Once the beta of the Unified Installer for the Windows Live suite is downloaded, customers’ Windows Live services automatically will be kept up to date.
Evidence that Microsoft was preparing to make a major push with its Windows Live services first appeared on Tuesday, with the New York Times reporting that the unified application was close to reality.
“These applications bridge the gap between the Windows Vista PC and the Windows Live web services,” Brandon LeBlanc wrote for the official Windows Vista blog. “Overall, the Windows Live suite is designed to extend your Windows experience by tapping into Windows Live. Of course choice comes with the Windows Live Suite as well.”
“This is the first time we are making the installer available for download, and the idea here is that when customers click on a link to get Windows Live, the installer will be downloaded to their PC and they will then be able to pick any of the Windows Live applications they want,” Sohn said.
These applications would then be downloaded and installed at the same time, based on the options the user has chosen, and the product will then also keep these updated going forward, he said.
With Windows Live Mail users can check any POP or IMAP account, LeBlanc added, along with using Windows Live Writer for a variety of blogging services.
The service will also provide many of the features currently provided by other photo and video services, allowing users to import photos from their digital cameras, which will be automatically organized into events based on date and time. Other features include automatic stitching of panoramic photos, improved photo editing tools, and the ability to view Quicktime files in the Gallery viewer.
Windows Live Writer will now be available in English worldwide, as well as in 32 languages and 52 countries. Enhancements include easy ways to insert video from various video services into a blog entry, with an enhanced experience for Soapbox on MSN Video, as well as HTML markup and justified text alignment; image upload for Blogger, which allows publishing images to PicasaWeb; and the ability to print out blog posts.
Windows Live OneCare Family Safety will now also include family safety support in Mail, Messenger and Spaces, which “enables us to provide a safety net for folks who are doing lots of cool stuff online,” Sohn said.
Microsoft had promised to make some major announcements surrounding its Live platform during the summer, however they never materialized.
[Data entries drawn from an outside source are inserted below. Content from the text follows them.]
(** * video_merger: stitching a local clip before a remote clip

    A shallow embedding of [src/app/video_merger.py].  The module shells
    out to [ffmpeg], [ffprobe] and [yt-dlp]; what those tools answer is not
    part of the program, so the embedding takes it from an environment
    ([Env]) and records every effect the program performs in a trace.

    Conventions.
    - A Python [str] is a [string]; each character stands for the code
      point of the same number, so the model covers code points below 256.
    - A [pathlib.Path] is the [string] that [str(path)] gives.
    - A Python exception is a value of [exn]; a function that may raise
      returns a [result].
    - Every call into the standard library may raise instead of answering:
      the environment says which ([fault], and the outcomes of [run] and
      [copy2]).  One call is trusted: the removal of the temporary
      directory when the [with] block is left.
    - [int(...)] is the interpreter's with its default limit of 4300
      digits. *)

From Stdlib Require Import String Ascii List ZArith Bool Lia DecimalString.
From Stdlib Require Import DecimalPos.
Import ListNotations.
Open Scope string_scope.

Set Implicit Arguments.

(* ================================================================= *)
(** ** Python string primitives *)

Module PyStr.

Definition code (c : ascii) : nat := nat_of_ascii c.

(** [str.isspace] on one character, code points below 256. *)
Definition isspace (c : ascii) : bool :=
  let n := code c in
  (((9 <=? n) && (n <=? 13)) || ((28 <=? n) && (n <=? 32))
   || (n =? 133) || (n =? 160))%nat.

(** Line boundaries of [str.splitlines] other than the pair CR LF. *)
Definition islinebreak (c : ascii) : bool :=
  let n := code c in
  (((10 <=? n) && (n <=? 13)) || ((28 <=? n) && (n <=? 30))
   || (n =? 133))%nat.

Fixpoint lstrip (s : string) : string :=
  match s with
  | String c s' => if isspace c then lstrip s' else s
  | EmptyString => EmptyString
  end.

(** [rstrip] keeps a character when it is not a space or when something
    survives to its right. *)
Fixpoint rstrip (s : string) : string :=
  match s with
  | String c s' =>
      match rstrip s' with
      | EmptyString => if isspace c then EmptyString else String c EmptyString
      | r => String c r
      end
  | EmptyString => EmptyString
  end.

(** [s.strip()] *)
Definition strip (s : string) : string := rstrip (lstrip s).

(** [bool(s)] for a string: non-empty. *)
Definition truthy (s : string) : bool :=
  match s with EmptyString => false | String _ _ => true end.

(** [s.splitlines()]: [cur] is the line being read. *)
Fixpoint splitlines_from (cur s : string) : list string :=
  match s with
  | EmptyString => if truthy cur then [cur] else []
  | String c s' =>
      if (code c =? 13)%nat then
        match s' with
        | String c' s'' =>
            if (code c' =? 10)%nat then cur :: splitlines_from "" s''
            else cur :: splitlines_from "" s'
        | EmptyString => cur :: splitlines_from "" s'
        end
      else if islinebreak c then cur :: splitlines_from "" s'
      else splitlines_from (cur ++ String c "") s'
  end.

Definition splitlines (s : string) : list string := splitlines_from "" s.
(** X6: every tolerance with one decimal from 0.1 to 5.0 percent is
    converted to its exact number of basis points or to one less, never to
    more. *)
Theorem maxSlippageBps_never_exceeds_on_tenths (t : Z) (Ht : 1 <= t <= 50) :
  exists bps,
    maxSlippageBps (parseFloat (tenths t)) = Some bps
    /\ (bps = exact_bps t 10 \/ bps = exact_bps t 10 - 1).
Proof.
  pose proof (holds_from_sound _ _ _ tenths_checked t ltac:(lia)) as H.
  unfold tenths_within_one in H.
  destruct (maxSlippageBps (parseFloat (tenths t))) as [b|]; [|discriminate H].
  apply andb_true_iff in H. destruct H as [Hlo Hhi].
  apply Z.leb_le in Hlo. apply Z.leb_le in Hhi.
  exists b. split; [reflexivity|].
  unfold exact_bps.
  replace (t * 100 / 10) with (t * 10)
    by (apply Z.div_unique_exact; lia).
  lia.
Qed.

Lemma maxSlippageBps_never_exceeds_on_tenths_witness :
  exists bps,
    maxSlippageBps (parseFloat (tenths 23)) = Some bps
    /\ (bps = exact_bps 23 10 \/ bps = exact_bps 23 10 - 1).
Proof.
  apply (maxSlippageBps_never_exceeds_on_tenths 23). lia.
Defined.

(** ** More on session initialization *)

Lemma settle_newest_after_ui {X : Type} (o : oracle) (c : call X)
  (k : outcome X -> act unit) (f : PanelState -> PanelState) (s : system) :
  settle_newest o (on_ui f (suspend c k s))
  = Some (exec (k (o X c)) (on_ui f (record (Called c) s))).
Proof.
  unfold settle_newest, suspend, on_ui. simpl.
  rewrite length_app. simpl. rewrite Nat.add_1_r. simpl.
  rewrite settle_first_new. simpl. rewrite app_nil_r. reflexivity.
Qed.

(** X7: a wallet that lacks the public key or either signer is not
    initialized: neither [initializeDrift] nor the effect that calls it
    changes the state or calls the venue. *)
Theorem initializeDrift_needs_all_capabilities (h : Host) (st : PanelState) (s : system)
  (Hmissing : publicKey (wallet h) = None \/ signTransaction (wallet h) = None
              \/ signAllTransactions (wallet h) = None) :
  exec (initializeDrift h) s = s /\ exec (initEffect h st) s = s.
Proof.
  unfold initEffect, initializeDrift.
  destruct Hmissing as [H | [H | H]]; rewrite H;
    destruct (publicKey (wallet h)), (signTransaction (wallet h)),
      (signAllTransactions (wallet h)), (driftClient st);
    try discriminate H; split; reflexivity.
Qed.

Lemma initializeDrift_needs_all_capabilities_witness :
  exec (initializeDrift host_disconnected) start = start
  /\ exec (initEffect host_disconnected initialState) start = start.
Proof.
  apply (initializeDrift_needs_all_capabilities host_disconnected initialState start).
  left. reflexivity.
Defined.

(** X8: when every call succeeds and the account exists,
    [initializeDrift] ends after four awaits with the client and the user
    it constructed stored, the user built on that client and on the
    account key found, the initializing flag cleared and the connected
    message shown; a timer of 3000 ms is left, and when it fires the
    message is cleared and the handles stay. *)
Theorem initializeDrift_connects
  (h : Host) (o : oracle) (s : system)
  (pk upk : PublicKey) (sign signAll : Signer) (b1 b2 : bool) (info : AccountInfo)
  (Hpk : publicKey (wallet h) = Some pk)
  (Hsign : signTransaction (wallet h) = Some sign)
  (HsignAll : signAllTransactions (wallet h) = Some signAll)
  (Hsubscribe : forall c, o _ (client_subscribe c) = Resolved b1)
  (Hkey : forall c, o _ (client_getUserAccountPublicKey c) = Resolved upk)
  (Hinfo : o _ (connection_getAccountInfo (connection h) upk) = Resolved (Some info))
  (Huser : forall u, o _ (user_subscribe u) = Resolved b2) :
  let client := client_of h pk sign signAll (created s) in
  let account := user_of client upk (S (created s)) in
  exists s4 s5,
    follow o 4 (exec (initializeDrift h) s) = Some s4
    /\ driftClient (ui s4) = Some client
    /\ user (ui s4) = Some account
    /\ isInitializing (ui s4) = false
    /\ status (ui s4) = "✅ Connected to Drift Protocol!"%string
    /\ trace s4 = trace s ++ [ Called (client_subscribe client);
                               Called (client_getUserAccountPublicKey client);
                               Called (connection_getAccountInfo (connection h) upk);
                               Called (user_subscribe account);
                               Called (timer 3000) ]
    /\ settle_newest o s4 = Some s5
    /\ status (ui s5) = EmptyString
    /\ driftClient (ui s5) = Some client
    /\ user (ui s5) = Some account
    /\ pending s5 = pending s
    /\ trace s5 = trace s4.
Proof.
  unfold initializeDrift. rewrite Hpk, Hsign, HsignAll.
  simpl exec. unfold follow.
  rewrite settle_newest_suspend, Hsubscribe. simpl exec.
  rewrite settle_newest_suspend, Hkey. simpl exec.
  rewrite settle_newest_suspend, Hinfo. simpl exec.
  rewrite settle_newest_suspend, Huser. simpl exec.
  eexists. eexists. split; [reflexivity|].
  rewrite settle_newest_after_ui. simpl exec.
  repeat split; simpl; rewrite <- ?app_assoc; reflexivity.
Qed.

Lemma initializeDrift_connects_witness :
  exists s4 s5,
    follow (oracle_of (all_well (Some (Account 1)))) 4 (exec (initializeDrift host0) start)
    = Some s4
    /\ driftClient (ui s4) = Some client0
    /\ user (ui s4) = Some user0
    /\ isInitializing (ui s4) = false
    /\ status (ui s4) = "✅ Connected to Drift Protocol!"%string
    /\ trace s4 = [ Called (client_subscribe client0);
                    Called (client_getUserAccountPublicKey client0);
                    Called (connection_getAccountInfo (Conn 0) (PubKey 9));
                    Called (user_subscribe user0);
                    Called (timer 3000) ]
    /\ settle_newest (oracle_of (all_well (Some (Account 1)))) s4 = Some s5
    /\ status (ui s5) = EmptyString
    /\ driftClient (ui s5) = Some client0
    /\ user (ui s5) = Some user0
    /\ pending s5 = []
    /\ trace s5 = trace s4.
Proof.
  apply (initializeDrift_connects host0 (oracle_of (all_well (Some (Account 1)))) start
           (PubKey 7) (PubKey 9) (SignerFn 1) (SignerFn 2) true true (Account 1));
    reflexivity.
Defined.

Lemma finish_done (o : oracle) (fuel : nat) (s0 s : system) :
  pending s = pending s0 -> finish o fuel (List.length (pending s0)) s = s.
Proof.
  intro H. destruct fuel; [reflexivity|]. simpl. rewrite H, Nat.leb_refl. reflexivity.
Qed.

Lemma finish_suspend {X : Type} (o : oracle) (fuel : nat) (s0 s : system)
  (c : call X) (k : outcome X -> act unit) :
  pending s = pending s0 ->
  finish o (S fuel) (List.length (pending s0)) (suspend c k s)
  = finish o fuel (List.length (pending s0)) (exec (k (o X c)) (record (Called c) s)).
Proof.
  intro H. cbn [finish].
  replace (List.length (pending (suspend c k s)) <=? List.length (pending s0))%nat
    with false.
  - rewrite settle_newest_suspend. reflexivity.
  - symmetry. apply Nat.leb_gt. unfold suspend. simpl. rewrite length_app, H. simpl. lia.
Qed.

Lemma finish_after_ui {X : Type} (o : oracle) (fuel : nat) (s0 s : system)
  (c : call X) (k : outcome X -> act unit) (f : PanelState -> PanelState) :
  pending s = pending s0 ->
  finish o (S fuel) (List.length (pending s0)) (on_ui f (suspend c k s))
  = finish o fuel (List.length (pending s0))
      (exec (k (o X c)) (on_ui f (record (Called c) s))).
Proof.
  intro H. cbn [finish].
  replace (List.length (pending (on_ui f (suspend c k s))) <=? List.length (pending s0))%nat
    with false.
  - rewrite settle_newest_after_ui. reflexivity.
  - symmetry. apply Nat.leb_gt. unfold suspend. simpl. rewrite length_app, H. simpl. lia.
Qed.

(** X9: whatever the venue answers, a run of [initializeDrift] for a
    wallet with all its capabilities is over within five settlements.
    At its end nothing of it is pending, the initializing flag is cleared
    so that the trade form is rendered, no exception has escaped, exactly
    one venue client has been subscribed, and an account handle has been
    stored only together with the client it was built on. *)
Theorem initializeDrift_always_finishes
  (h : Host) (o : oracle) (s : system)
  (pk : PublicKey) (sign signAll : Signer)
  (Hpk : publicKey (wallet h) = Some pk)
  (Hsign : signTransaction (wallet h) = Some sign)
  (HsignAll : signAllTransactions (wallet h) = Some signAll) :
  let s' := finish o 5 (List.length (pending s)) (exec (initializeDrift h) s) in
  pending s' = pending s
  /\ isInitializing (ui s') = false
  /\ view h (ui s') = TradeForm
  /\ escapes (trace s') = escapes (trace s)
  /\ client_subscribes (trace s') = S (client_subscribes (trace s))
  /\ (user (ui s') = user (ui s)
      \/ exists u, user (ui s') = Some u
                   /\ driftClient (ui s') = Some (user_driftClient u)).
Proof.
  unfold view. rewrite Hpk.
  unfold initializeDrift. rewrite Hpk, Hsign, HsignAll.
  simpl exec. cbv zeta.
  rewrite finish_suspend by reflexivity.
  match goal with |- context [o ?T ?c] => destruct (o T c) as [b1|e] end; simpl exec.
  2:{ rewrite finish_done by reflexivity. repeat split; try read_trace. left. reflexivity. }
  rewrite finish_suspend by reflexivity.
  match goal with |- context [o ?T ?c] => destruct (o T c) as [upk|e] end; simpl exec.
  2:{ rewrite finish_done by reflexivity. repeat split; try read_trace. left. reflexivity. }
  rewrite finish_suspend by reflexivity.
  match goal with |- context [o ?T ?c] => destruct (o T c) as [[info|]|e] end; simpl exec.
  2:{ rewrite finish_done by reflexivity. repeat split; try read_trace. left. reflexivity. }
  2:{ rewrite finish_done by reflexivity. repeat split; try read_trace. left. reflexivity. }
  rewrite finish_suspend by reflexivity.
  match goal with |- context [o ?T ?c] => destruct (o T c) as [b2|e] end; simpl exec.
  2:{ rewrite finish_done by reflexivity. repeat split; try read_trace. left. reflexivity. }
  rewrite finish_after_ui by reflexivity. simpl exec.
  rewrite finish_done by reflexivity.
  repeat split; try read_trace.
  right. eexists. split; reflexivity.
Qed.

Lemma initializeDrift_always_finishes_witness :
  let s' := finish (oracle_of unsubscribes_fail) 5 0 (exec (initializeDrift host0) start) in
  pending s' = []
  /\ isInitializing (ui s') = false
  /\ view host0 (ui s') = TradeForm
  /\ escapes (trace s') = []
  /\ client_subscribes (trace s') = 1%nat
  /\ (user (ui s') = None
      \/ exists u, user (ui s') = Some u
                   /\ driftClient (ui s') = Some (user_driftClient u)).
Proof.
  apply (initializeDrift_always_finishes host0 (oracle_of unsubscribes_fail) start
           (PubKey 7) (SignerFn 1) (SignerFn 2)); reflexivity.
Defined.

Lemma in_last {A : Type} (l : list A) (a : A) : In a (l ++ [a]).
Proof. apply in_or_app. right. left. reflexivity. Qed.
The Redmond Company is still playing catch-up to other Internet giants like Google and Yahoo, which so far have been the standard-bearers for the so-called Web 2.0 movement.
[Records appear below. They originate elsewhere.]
Lemma list_bind_lookup_same {A B} (f : A → list B) (n : nat) (l : list A)
    (j i : nat) :
  (∀ a, length (f a) = n) → (i < n)%nat →
  (l ≫= f) !! (j * n + i)%nat = l !! j ≫= λ a, f a !! i.
Proof.
  intros Hf Hi. revert j. induction l as [|a l IH]; intros j; [done|].
  rewrite bind_cons. destruct j as [|j].
  - cbn. by rewrite lookup_app_l by (rewrite Hf; lia).
  - rewrite lookup_app_r by (rewrite Hf; lia). rewrite Hf.
    replace (S j * n + i - n)%nat with (j * n + i)%nat by lia.
    by rewrite IH.
Qed.

Lemma py_getitem_lookup {A} (l : list A) (i : Z) (a : A) :
  0 ≤ i → l !! Z.to_nat i = Some a → py_getitem l i = Return a.
Proof.
  intros Hi Hl. unfold py_getitem.
  rewrite (decide_False (P := i < 0)) by lia.
  rewrite decide_True by done. by rewrite Hl.
Qed.

Lemma tile_boxes_length W H w h :
  length (tile_boxes (W, H) (w, h)) =
    (Z.to_nat (H `div` h) * Z.to_nat (W `div` w))%nat.
Proof.
  unfold tile_boxes.
  rewrite (list_bind_length_same _ (Z.to_nat (W `div` w))).
  - by rewrite length_seqZ.
  - intros y. rewrite (list_bind_length_same _ 1%nat) by done.
    rewrite length_seqZ. lia.
Qed.

Lemma tile_boxes_lookup W H w h (r c : Z) :
  0 ≤ r < H `div` h → 0 ≤ c < W `div` w →
  tile_boxes (W, H) (w, h) !! Z.to_nat (r * (W `div` w) + c) =
    Some (c * w, r * h, (c + 1) * w, (r + 1) * h).
Proof.
  intros Hr Hc. unfold tile_boxes.
  replace (Z.to_nat (r * (W `div` w) + c))
    with (Z.to_nat r * Z.to_nat (W `div` w) + Z.to_nat c)%nat by lia.
  rewrite (list_bind_lookup_same _ (Z.to_nat (W `div` w))); [|  |lia].
  - rewrite lookup_seqZ_lt by lia. cbn.
    replace (Z.to_nat c) with (Z.to_nat c * 1 + 0)%nat by lia.
    rewrite (list_bind_lookup_same _ 1%nat); [|done|lia].
    rewrite lookup_seqZ_lt by lia. cbn.
    by rewrite !Z2Nat.id by lia.
  - intros y. rewrite (list_bind_length_same _ 1%nat) by done.
    rewrite length_seqZ. lia.
Qed.

(** The tile list is the raster scan of the grid, columns varying
    fastest, and a subscript with that flat index reads that box. *)
Lemma tile_boxes_row_major W H w h (r c : Z) :
  0 ≤ r < H `div` h → 0 ≤ c < W `div` w →
  let tiles := tile_boxes (W, H) (w, h) in
  let i := r * (W `div` w) + c in
  Z.of_nat (length tiles) = (H `div` h) * (W `div` w) ∧
  tiles !! Z.to_nat i = Some (c * w, r * h, (c + 1) * w, (r + 1) * h) ∧
  py_getitem tiles i = Return (c * w, r * h, (c + 1) * w, (r + 1) * h).
Proof.
  intros Hr Hc tiles i. subst tiles i.
  pose proof (tile_boxes_lookup W H w h r c Hr Hc) as Hl.
  split; [rewrite tile_boxes_length; lia|]. split; [done|].
  apply py_getitem_lookup; [nia|done].
Qed.

(** ** Stepping through computations *)

Lemma Py_bind_Return {A B} (m : Py A) (k : A → Py B) σ a σ' :
  m σ = (Return a, σ') → (m ≫= k) σ = k a σ'.
Proof. intros Hm. unfold mbind, Py_bind. by rewrite Hm. Qed.

Lemma Py_bind_Raise {A B} (m : Py A) (k : A → Py B) σ e σ' :
  m σ = (Raise e, σ') → (m ≫= k) σ = (Raise e, σ').
Proof. intros Hm. unfold mbind, Py_bind. by rewrite Hm. Qed.

Lemma Image_crop_Return im b tile σ :
  crop im b = Return tile →
  Image_crop im b σ = (Return tile, World (files σ) (calls σ ++ [EvCrop b])).
Proof. intros Hc. unfold Image_crop, lift, mbind, Py_bind. by rewrite Hc. Qed.

Lemma Image_paste_Return dst im b dst' σ :
  paste dst im b = Return dst' →
  Image_paste dst im b σ =
    (Return dst', World (files σ) (calls σ ++ [EvPaste b])).
Proof. intros Hc. unfold Image_paste, lift, mbind, Py_bind. by rewrite Hc. Qed.

Lemma Image_new_Return mode size im σ :
  new_image mode size = Return im →
  Image_new mode size σ =
    (Return im, World (files σ) (calls σ ++ [EvNew mode size])).
Proof. intros Hc. unfold Image_new, lift, mbind, Py_bind. by rewrite Hc. Qed.

(** ** The paste loop on a grid of disjoint boxes *)

Lemma boxes_disjoint_tail b boxes :
  boxes_disjoint (b :: boxes) →
  boxes_disjoint boxes ∧
  ∀ b' x y, b' ∈ boxes → in_box b x y → ¬ in_box b' x y.
Proof.
  intros Hd. split.
  - intros i j bi bj x y Hi Hj Hbi Hbj.
    assert (S i = S j) as Hij by (eapply (Hd (S i) (S j)); eauto). lia.
  - intros b' x y Hin Hb Hb'.
    apply list_elem_of_lookup in Hin as [j Hj].
    assert (0%nat = S j) by (eapply (Hd 0%nat (S j)); eauto). lia.
Qed.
The Windows Live bundle will clearly be seen as a rival to the Google Pack, which as well as including several own-brand Google products, includes third-party applications such as StarOffice and Firefox. There is no suggestion that Microsoft’s compendium will include any third party products.
“We are taking the communications and sharing components and creating a set of services that become what we believe is the one suite of services and applications for personal and community use across the PC, the web and the phone,” Brian Hall, general manager for Microsoft’s Windows Live services tells the New York Times.
The suite of Web services — available at http://get.live.com/wl/all — will also automatically update with improvements or new versions of those applications.
Redmond, Washington-based Microsoft said this lays the foundation for other integrated Windows Live services due out in the “coming months.”
Asked about Microsoft’s plans for the enterprise market with Windows Live, Sohn said the company is investigating this, with chief software architect Ray Ozzie doing a lot of deep thinking about the platform and infrastructure that was needed to enable all this in the enterprise.
There is a lot of opportunity here, and you will definitely hear a lot more from us over the next year about how we do the right thing for businesses in a way that preserves and control IT needs, and also gives them the reliability, security and integrity they need before they will allow anyone to manage anything for them, Sohn said.
“It is super important over the long term to take the software-plus-services approach and see where it can really add value across all of our audience segments. That is something we are really focused on,” he said.
“Together with our web services, we have a complete suite that combines the best of the Web and the best of Windows, and works the way you want,” Windows Live Team vice president Chris Jones said in a Web log post.